Fortran 77 knows the "IF (a) THEN ... ELSE ... END IF" construct, where a is either true or false. This construct does not need labels.

Subroutines and functions

A Fortran program can be partitioned into smaller independent subprograms that at load/link time are combined to one executable program. The most common subprograms are "subroutines" that have a number of parameters that are input, output, or both. Also "functions", having input parameters and returning a single value, are possible. Functions are most commonly used for built-in subprograms provided by the vendor, such as sqrt (square root), etc.

A subroutine is invoked by a call statement, for example

       D  =  3.14
       CALL CUBE(D, D3)
C      D3 is equal to D cubed at this point
       ...
       SUBROUTINE CUBE(A, B)
       B = A**3
       RETURN
       END

The statement RETURN indicates that execution returns to the calling program and END tells the compiler that this is the end of the program unit. (From Fortran 77 onward END serves both functions).

The same as a function:

       D = 3.14
       D3 = CUBE(D)
       ...
       FUNCTION CUBE(A)
       CUBE = A**3
       RETURN
       END

Common blocks and blank commons

As stated, the older Fortran variants did not explicitly distinguish local and global variables.
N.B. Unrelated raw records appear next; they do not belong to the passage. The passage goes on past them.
(** [bds_list_add_tail] puts the new entry at the back. *)
Lemma bds_list_add_tail_run h head xs new :
  dlist h head xs -> is_Some (h !! new) -> new ∉ head :: xs ->
  exists h', bds_list_add_tail new head h = Ret (tt, h') /\ dlist h' head (xs ++ [new]) /\
    (forall p, p ∉ new :: head :: xs -> h' !! p = h !! p) /\
    (forall p, is_Some (h' !! p) <-> is_Some (h !! p)).
Proof.
  intros Hd Hn Hnew. pose proof Hd as [Hnd Hc].
  destruct (dlist_last _ _ _ Hd) as (a & pre & He & Ha1 & Ha2 & Hpre).
  exists (linked_in new a head h). unfold bds_list_add_tail, cbind.
  rewrite (get_prev_run _ _ _ Ha2), __bds_list_add_run by eauto with sstack.
  assert (Hain : a ∈ head :: xs) by (rewrite He; set_solver).
  split_and!; [done| | |intros; apply linked_in_dom].
  - split.
    + rewrite app_comm_cons. apply list.NoDup_app. split_and!; [done|set_solver|apply NoDup_singleton].
    + rewrite <- app_assoc, app_comm_cons, He, <- app_assoc. simpl.
      apply chain_linked_in; try done.
      * eauto with sstack.
      * eauto with sstack.
      * rewrite (cons_middle a), app_assoc, <- He. set_solver.
      * rewrite He in Hnd. apply list.NoDup_app in Hnd as (_ & Hnd & _). set_solver.
      * set_solver.
      * rewrite <- He. simpl. by apply list.NoDup_cons in Hnd as [? _].
      * set_solver.
  - intros p Hp. apply linked_in_other; set_solver.
Qed.

(** The heap after [__bds_list_del]. *)
Definition linked_out (a b : Z) (h : lheap) : lheap := upd_next a b (upd_prev b a h).

Lemma nxt_linked_out a b h q :
  is_Some (h !! a) -> nxt (linked_out a b h) q = if decide (a = q) then Some b else nxt h q.
Proof.
  intros. unfold linked_out. rewrite nxt_upd_next by (rewrite is_Some_upd_prev; done).
  by autorewrite with sstack_rw.
Qed.

Lemma prv_linked_out a b h q :
  is_Some (h !! b) -> prv (linked_out a b h) q = if decide (b = q) then Some a else prv h q.
Proof. intros. unfold linked_out. autorewrite with sstack_rw. by rewrite prv_upd_prev. Qed.

(** Joining two chains. *)
Lemma chain_linked_out h a b l1 l2 :
  chain h (l1 ++ [a]) -> chain h (b :: l2) -> is_Some (h !! a) -> is_Some (h !! b) ->
  a ∉ l1 -> a ∉ removelast (b :: l2) -> b ∉ tail (l1 ++ [a]) -> b ∉ l2 ->
  chain (linked_out a b h) (l1 ++ a :: b :: l2).
Proof.
  intros H1 H2 Ha Hb Ha1 Ha2 Hb1 Hb2. apply chain_app. split.
  - destruct l1 as [|x l1]; [done|]. simpl in H1 |- *. eapply chain_frame; [exact H1| |].
    + intros y Hy. change (x :: l1 ++ [a]) with ((x :: l1) ++ [a]) in Hy.
      rewrite removelast_last in Hy. rewrite nxt_linked_out by done.
      rewrite decide_False by (intros <-; done). done.
    + intros y Hy. rewrite prv_linked_out by done. simpl in Hb1.
      rewrite decide_False by (intros <-; done). done.
  - rewrite chain_cons. split_and!.
    + rewrite nxt_linked_out by done. by rewrite decide_True.
    + rewrite prv_linked_out by done. by rewrite decide_True.
    + eapply chain_frame; [exact H2| |].
      * intros y Hy. rewrite nxt_linked_out by done. rewrite decide_False by (intros <-; done). done.
      * intros y Hy. rewrite prv_linked_out by done. rewrite decide_False by (intros <-; done). done.
Qed.

(** The neighbours of an entry. *)
Lemma dlist_neighbours h head l1 e l2 :
  dlist h head (l1 ++ e :: l2) ->
  exists a b p1 p2, head :: l1 = p1 ++ [a] /\ l2 ++ [head] = b :: p2 /\
    prv h e = Some a /\ nxt h e = Some b /\ chain h (p1 ++ [a]) /\ chain h (b :: p2).
Proof.
  intros [_ Hc]. destruct (exists_last (l := head :: l1)) as (p1 & a & He); [done|].
  assert (exists b p2, l2 ++ [head] = b :: p2) as (b & p2 & Hb) by (destruct l2; simpl; eauto).
  exists a, b, p1, p2. split; [done|]. split; [done|].
  rewrite <- app_assoc, <- app_comm_cons, Hb in Hc. rewrite (app_comm_cons l1), He, <- app_assoc in Hc.
  apply chain_app in Hc as [Hc1 Hc2].
  change ([a] ++ e :: b :: p2) with (a :: e :: b :: p2) in Hc2. rewrite !chain_cons in Hc2. tauto.
Qed.

(** [bds_list_del] takes the entry out and leaves the others in order. *)
Lemma bds_list_del_run h head l1 e l2 :
  dlist h head (l1 ++ e :: l2) ->
  exists h', bds_list_del e h = Ret (tt, h') /\ dlist h' head (l1 ++ l2) /\
    (forall p, p ∉ head :: l1 ++ l2 -> h' !! p = h !! p) /\
    (forall p, is_Some (h' !! p) <-> is_Some (h !! p)).
Proof.
  intros Hd. pose proof Hd as [Hnd _].
  destruct (dlist_neighbours _ _ _ _ _ Hd) as (a & b & p1 & p2 & Ha & Hb & Hp & Hn & Hc1 & Hc2).
  assert (Hain : a ∈ head :: l1) by (rewrite Ha; set_solver).
  assert (Hbin : b ∈ l2 ++ [head]) by (rewrite Hb; set_solver).
  assert (Hsa : is_Some (h !! a)) by (eapply dlist_alloc; [done|set_solver]).
  assert (Hsb : is_Some (h !! b)) by (eapply dlist_alloc; [done|set_solver]).
  exists (linked_out a b h). split_and!.
  - unfold bds_list_del, cbind. rewrite (get_prev_run _ _ _ Hp), (get_next_run _ _ _ Hn).
    unfold __bds_list_del, cbind. rewrite set_prev_run by done.
    rewrite set_next_run by (by rewrite is_Some_upd_prev). done.
  - assert (Hnd' : NoDup (head :: l1 ++ l2)).
    { revert Hnd. rewrite !list.NoDup_cons, !list.NoDup_app, !list.NoDup_cons. set_solver. }
    split; [done|]. rewrite <- app_assoc, Hb, app_comm_cons, Ha, <- app_assoc. simpl.
    apply chain_linked_out; try done.
    + assert (Hx : NoDup (head :: l1)) by
        (revert Hnd'; rewrite !list.NoDup_cons, list.NoDup_app; set_solver).
      rewrite Ha in Hx. apply list.NoDup_app in Hx as (_ & Hx & _). set_solver.
    + rewrite <- Hb, removelast_last.
      revert Hnd'. rewrite list.NoDup_cons, list.NoDup_app. set_solver.
    + rewrite <- Ha. simpl. revert Hnd'. rewrite list.NoDup_cons, list.NoDup_app. set_solver.
    + assert (Hx : NoDup (l2 ++ [head])).
      { revert Hnd'. rewrite list.NoDup_cons, !list.NoDup_app. intros (? & ? & ? & ?).
        split_and!; [done|set_solver|apply NoDup_singleton]. }
      rewrite Hb in Hx. by apply list.NoDup_cons in Hx as [? _].
  - intros p Hpn. unfold linked_out. rewrite lookup_upd_next_ne, lookup_upd_prev_ne; set_solver.
  - intros p. unfold linked_out. by rewrite is_Some_upd_next, is_Some_upd_prev.
Qed.

Lemma list_empty_run h head xs :
  dlist h head xs -> list_empty head h = Ret (match xs with [] => true | _ => false end, h).
Proof.
  intros [Hnd Hc]. destruct xs as [|x xs]; simpl in Hc; destruct Hc as (Hn & _);
    unfold list_empty, cbind; rewrite (get_next_run _ _ _ Hn); unfold cret; do 2 f_equal.
  - apply Z.eqb_refl.
  - apply Z.eqb_neq. intros ->. apply list.NoDup_cons in Hnd as [Hnd _]. set_solver.
Qed.
(* ===== verification/Slab.v ===== *)
(** The slab allocator: allocating and freeing the objects of a cache, growing
    it and collecting its free slabs; common/src/bds_slab/bds_slab.c.

    The slabs of a cache are on three circular lists ([BdsList]): those with
    some objects in use, with all in use, and with none. The free objects of a
    slab are chained by index through the array [bufctl]. *)
From Stdlib Require Import ZArith Lia.
From stdpp Require Import base gmap list numbers.
From S2P Require Import Prelude BdsList SlabLayout.

Module Slab.
Import SlabLayout.
#[local] Set Default Proof Using "All".

Definition NULL : Z := 0.
(** The offset of the list head in a slab descriptor. *)
Definition next_off : Z := 8.
Definition node (a : Z) : Z := a + next_off.

Inductive kind : Set := Partial | Full | Free.
#[global] Instance kind_eq_dec : EqDecision kind.
Proof. solve_decision. Defined.

Record slab_desc : Type := mkSlab {
  sl_colour : Z;
  s_mem : Z;
  free : Z;
  sl_refcount : Z;
  slab_lock : bool;
  bufctl : list Z
}.

Section Slab.
(** The page size is [2 ^ page_shift]; [head] are the addresses of the three
    lists in the cache; [data] is what the users of the objects have stored at
    the beginning of a page. *)
Context (page_shift : Z) (head : kind -> Z) (data : Z -> Z).

(** [mapped] has the size of each mapping; [mmaps] and [mallocs] are what the
    next calls of [mmap] and [malloc] return, NULL when they are used up. *)
Record state : Type := mkState {
  heap : lheap;
  slabs : gmap Z slab_desc;
  cache : cache_desc;
  mapped : gmap Z Z;
  mmaps : list Z;
  mallocs : list Z
}.
Definition sfs_job_queue_destroy (job_list : Z) : cprog store (Z * Z) :=
  if job_list =? NULL then cret (-1, job_list)
  else (reset_queues (Z.to_nat NUM_PRIORITY_MAX) job_list ;;;
        free_queues job_list ;;;
        cret (0, NULL))%cprog.

(** The parameter check the three operations share. *)
Definition bad_params (priority job_list job : Z) : bool :=
  (priority <? HIGH_PRIORITY) || (NUM_PRIORITY_MAX <? priority) ||
  (NULL =? job_list) || (NULL =? job).

Definition sfs_enqueue_job (priority job_list job : Z) : cprog store Z :=
  if bad_params priority job_list job then (cmod (set_errno EINVAL) ;;; cret (-1))%cprog
  else
    let job_list := job_list + queue_size * priority in
    (spin_lock job_list ;;;
     on_heap (bds_list_add_tail (job + wait_off) (job_list + list_off)) ;;;
     spin_unlock job_list ;;;
     cret 0)%cprog.

(** [list_for_each_entry(temp, head, wait_list)] from the node [pos] on, up
    to the job whose id is [id]. *)
Fixpoint find_job (id head pos : Z) (fuel : nat) : cprog store (option Z) :=
  match fuel with
  | O => cfault Deadlock
  | S fuel' =>
      if pos =? head then cret None
      else (let! temp := load_job (pos - wait_off) in
            if JobId.id temp =? id then cret (Some pos)
            else let! n := on_heap (get_next pos) in find_job id head n fuel')%cprog
  end.

(** The second critical section of [sfs_dequeue_job]. *)
Definition remove_job (job_list id : Z) : cprog store Z :=
  (spin_lock job_list ;;;
   let! n := on_heap (get_next (job_list + list_off)) in
   let! s := cget in
   let! hit := find_job id (job_list + list_off) n (size (heap s)) in
   let! found := match hit with
                 | Some temp => on_heap (bds_list_del temp) ;;; cret 1
                 | None => cret (-1)
                 end in
   spin_unlock job_list ;;;
   cret found)%cprog.

Definition sfs_dequeue_job (priority job_list job : Z) : cprog store Z :=
  if bad_params priority job_list job then (cmod (set_errno EINVAL) ;;; cret (-1))%cprog
  else
    let job_list := job_list + queue_size * priority in
    (spin_lock job_list ;;;
     let! e := on_heap (list_empty (job_list + list_off)) in
     spin_unlock job_list ;;;
     if (e : bool) then cret (-1)
     else
       let! j := load_job job in
       let! found := remove_job job_list (JobId.id j) in
       if found =? 1 then cret 0 else cret (-1))%cprog.

Definition sfs_submit_job (priority job_list job : Z) : cprog store Z :=
  if bad_params priority job_list job then (cmod (set_errno EINVAL) ;;; cret (-1))%cprog
  else (let! ret := sfs_enqueue_job priority job_list job in
        if negb (ret =? 0) then cret (-1) else cret 0)%cprog.

(** * What the store represents *)

Definition qaddr (jl : Z) (i : nat) : Z := jl + queue_size * Z.of_nat i.
Definition head_of (jl : Z) (i : nat) : Z := qaddr jl i + list_off.
Definition wl (j : Z) : Z := j + wait_off.
Definition nodes (jl : Z) (i : nat) (q : list Z) : list Z := head_of jl i :: (wl <$> q).

(** A job that may be queued: its struct and its embedded list head are
    allocated. *)
Definition job_ok (s : store) (j : Z) : Prop :=
  j <> NULL /\ is_Some (jobs s !! j) /\ is_Some (heap s !! wl j).

(** The array at [jl] holds the queues [qs], in order of priority. *)
Record rep (s : store) (jl : Z) (qs : list (list Z)) : Prop := {
  rep_jl : jl <> NULL;
  rep_len : length qs = 2%nat;
  rep_queue i q : qs !! i = Some q ->
    (exists p, queues s !! qaddr jl i = Some (mkQueue p LockFree)) /\
    dlist (heap s) (head_of jl i) (wl <$> q) /\ Forall (job_ok s) q;
  rep_sep i i' q q' : qs !! i = Some q -> qs !! i' = Some q' -> i <> i' ->
    nodes jl i q ## nodes jl i' q'
}.

(** The list without its first element at which [p] holds. *)
Fixpoint remove_first (p : Z -> bool) (q : list Z) : option (list Z) :=
  match q with
  | [] => None
  | j :: q' => if p j then Some q' else (cons j) <$> remove_first p q'
  end.

#[global] Instance wl_inj : Inj (=) (=) wl.
Proof. intros x y. unfold wl. lia. Qed.

(** * Lemmas *)

Lemma on_heap_run {A} (c : cprog lheap A) s a h :
  c (heap s) = Ret (a, h) -> on_heap c s = Ret (a, set_heap h s).
Proof. unfold on_heap. by intros ->. Qed.

Definition locked (q : Z) (l : spinlock) (s : store) : store :=
  set_queues (alter (fun r => mkQueue (q_priority r) l) q (queues s)) s.

Lemma set_lock_run q l s : is_Some (queues s !! q) -> set_lock q l s = Ret (tt, locked q l s).
Proof.
  intros [r Hr]. unfold set_lock, cbind, load_queue, locked, cmod. rewrite Hr.
  do 3 f_equal. apply map_eq. intros i. rewrite lookup_alter. case_decide; simplify_map_eq; done.
Qed.

Lemma spin_lock_run s q p :
  queues s !! q = Some (mkQueue p LockFree) -> spin_lock q s = Ret (tt, locked q LockHeld s).
Proof.
  intros Hq. unfold spin_lock, cbind at 1, load_queue. rewrite Hq. simpl.
  apply set_lock_run. rewrite Hq. eauto.
Qed.

Lemma locked_queue s q l r :
  queues s !! q = Some r -> queues (locked q l s) !! q = Some (mkQueue (q_priority r) l).
Proof. intros Hq. unfold locked. simpl. by rewrite lookup_alter_eq, Hq. Qed.
Lemma demo_both : both (st demo) 1000 2000 [[5000]; []] [[]; []].
Proof.
  assert (Hok : job_ok (st demo) 5000).
  { unfold job_ok. split_and!; [discriminate|eexists; reflexivity|eexists; reflexivity]. }
  assert (Hrep : forall i q, [[5000]; []] !! i = Some q -> nodes 1000 i q ## nodes 2000 0 [] /\ nodes 1000 i q ## nodes 2000 1 []).
  { intros [|[|i]] q; simpl; intros [= <-]; split; disjoint. }
  split.
  - split; [discriminate|reflexivity| |].
    + intros [|[|i]] q; simpl; intros [= <-]; (split_and!; [eexists; reflexivity| |repeat constructor; done]);
        (split; [apply (bool_decide_unpack _); vm_compute; exact I|repeat split; reflexivity]).
    + intros [|[|i]] [|[|i']] q q'; simpl; intros [= <-] [= <-] Hne; try done; disjoint.
  - split; [discriminate|reflexivity| |].
    + intros [|[|i]] q; simpl; intros [= <-]; (split_and!; [eexists; reflexivity| |constructor]);
        (split; [apply (bool_decide_unpack _); vm_compute; exact I|repeat split; reflexivity]).
    + intros [|[|i]] [|[|i']] q q'; simpl; intros [= <-] [= <-] Hne; try done; disjoint.
  - intros i [|[|i']] q q' Hq; simpl; intros [= <-]; by apply Hrep.
Qed.


End Dispatcher.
As a matter of fact, most compilers made local copies of variables, and kept arrays global.

To provide for global variables Fortran has "common blocks", either named or unnamed ("blank common"). These are memory areas that are assigned to the executable program at load/link time. Each subroutine, in which the common block is declared, has read/write access to it. Because the common block is an independent programming unit, no information about it, other than its starting address, is passed to the subroutine that accesses it. In other words, every subroutine makes its own assumptions about the length and the layout of the common block. It is needless to say that common blocks in the hands of careless programmers are almost infinite sources of confusion and programming errors.

Loops

The original form of the subscripted loop ("do loop") is

       DO 10 I = M, N
         ....
   10  (any executable statement)

The statements after the "do statement" up to and including the statement carrying the label 10 are executed, for I varying with unit steps from M to N. Prior to Fortran 77, the loop was executed at least once, even for M = N+1, i.e., the checking on the range of I was performed at the end of the loop cycle, not at the beginning. In the majority of cases this is not what the logic of the program dictates, so the older Fortran programs are full of constructs as

       IF (M .GT. N) GO TO 20
       DO 10 I = M, N
         ....
   10  (any executable statement)
   20  (any executable statement)

This was changed in Fortran 77, where by default the loop was skipped when M > N. This change was contrary to the "upward compatibility" philosophy of Fortran and therefore most compilers introduced a "onetrip" flag to ask for at least one trip through the loop, in accordance with the older standard. Forgetting to set the flag (or not knowing that it is necessary) can cause crashed runs, or even worse, (slightly) wrong results.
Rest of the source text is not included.